Geólogo Keith Putirka, da Universidade Estadual da Califórnia em Long Beach, e astrônomo Siyi Xu, do laboratório NOIRLab da Fundação Nacional de Ciência, analisaram 23 anãs brancas a 650 anos-luz da Terra.
Observações anteriores mostraram que na atmosfera de cada uma destas estrelas havia presença de elementos como cálcio, silício, magnésio e ferro.
Uma vez que as anãs brancas são muito densas, elementos mais pesados como estes não deveriam estar presentes na atmosfera, mas sim no interior, onde não seriam detectáveis.
Os pesquisadores analisaram a abundância destes elementos nas atmosferas para tentar reconstruir a composição mineral dos corpos rochosos destruídos. Eles ficaram surpreendidos com os resultados.

"Enquanto alguns exoplanetas que outrora orbitaram anãs brancas parecem semelhantes à Terra, a maioria tem tipos de rocha que são exóticos para o nosso Sistema Solar.
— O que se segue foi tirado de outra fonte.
(** C24. Saving the extra settings and reopening the account: settings the dialog
    does not manage are kept as they were stored; of those it manages, the
    reopened draft shows the ones that apply to the account's platform and
    type with their saved values, and the others at their defaults. *)
Theorem account_extra_reopen localeCompare localDateTime account d a' d' :
  json_safe (JObj (account_extra account d)) → modes_chosen d = true →
  acc_extra a' = buildAccountExtra account d → acc_type a' = type d →
  accountDraft localeCompare localDateTime (Some a') = Done d' →
  settings_shown d d'
  ∧ (∀ k, k ∉ names (managedKeys ++ credential_keys) →
       map_get (parseAccountExtra (Some (acc_extra a'))) k
       = map_get (parseAccountExtra (acc_extra <$> account)) k).
Proof.
  intros Hs Hm He Ht Hd. pose proof (opened_settings _ _ _ _ Hd) as Ho. cbv zeta in Ho.
  rewrite He, parse_saved_extra, Ht in Ho by done. rewrite He, parse_saved_extra by done.
  split; [|apply unmanaged_kept]. pose proof (saved_settings account d) as Hset. unfold meets, managed_settings in Hset.
  open_spec Hset. unfold modes_chosen in Hm. reflect_bools. destruct Ho as (? & ? & Hw & ? & ? & ? & ? & ? & ? & ?).
  split.
  all: try (match goal with H : ?x = _ |- ?x = _ => rewrite H end;
            match goal with H : fld ?o ?n = _ |- context [fld ?o ?n] => rewrite H end;
            first [apply flag_when | apply is_true_bool | by apply or_mode]).
  rewrite Hw. unfold codex, openai_key, of_type in *. destruct (decide (type d = apikey)) as [E|E].
  - rewrite (bool_decide_eq_true_2 _ E) in *. rewrite (bool_decide_eq_false_2 (type d = oauth)) by (by rewrite E).
    rewrite andb_false_r, andb_true_r in *. cbn [orb].
    match goal with H : fld ?o ?n = _ |- context [fld ?o ?n] => rewrite H end. by apply or_plain.
  - rewrite (bool_decide_eq_false_2 _ E) in *. rewrite andb_false_r, orb_false_r in *.
    match goal with H : fld ?o ?n = _ |- context [fld ?o ?n] => rewrite H end. by apply or_plain.
Qed.

Definition json_text_of (s : string) : jstr := map (λ c, if c =? 39 then c_quote else c) (js s).

Definition codex_account (extra : jstr) : UpstreamAccount :=
  sample_account openai oauth extra (sample_metadata None None).

Definition stored_account : UpstreamAccount :=
  codex_account (json_text_of "{'codex_cli_only':true,'note':'kept','codex_fingerprint_mode':'device'}").

Definition stored_draft : { d | open_account stored_account = Done d }.
Proof. eexists. vm_compute. reflexivity. Defined.

Definition saved_account : UpstreamAccount :=
  codex_account (buildAccountExtra (Some stored_account) (proj1_sig stored_draft)).

Definition reopened_draft : { d | open_account saved_account = Done d }.
Proof. eexists. vm_compute. reflexivity. Defined.

Lemma account_extra_reopen_witness :
  map_get (parseAccountExtra (Some (acc_extra saved_account))) (js "note") = Some (str "kept")
  ∧ codexFingerprintMode (proj1_sig reopened_draft) = str "device".
Proof.
  destruct (account_extra_reopen units_compare (λ _, []) (Some stored_account) (proj1_sig stored_draft)
    saved_account (proj1_sig reopened_draft)) as [Hs Hk].
  - apply json_safeb_ok. by_eval.
  - by_eval.
  - reflexivity.
  - reflexivity.
  - apply (proj2_sig reopened_draft).
  - split.
    + rewrite Hk; [by_eval|]. apply (bool_decide_unpack _). by_eval.
    + rewrite (shown_fingerprint _ _ Hs). by_eval.
Defined.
Eles não têm equivalentes diretos no Sistema Solar", disse Xu.

"Alguns tipos de rocha podem derreter a temperaturas muito mais baixas e criar crosta mais espessa do que as rochas terrestres, e alguns tipos de rocha podem ser mais frágeis, o que pode facilitar o desenvolvimento de placas tectônicas", explicou Putirka.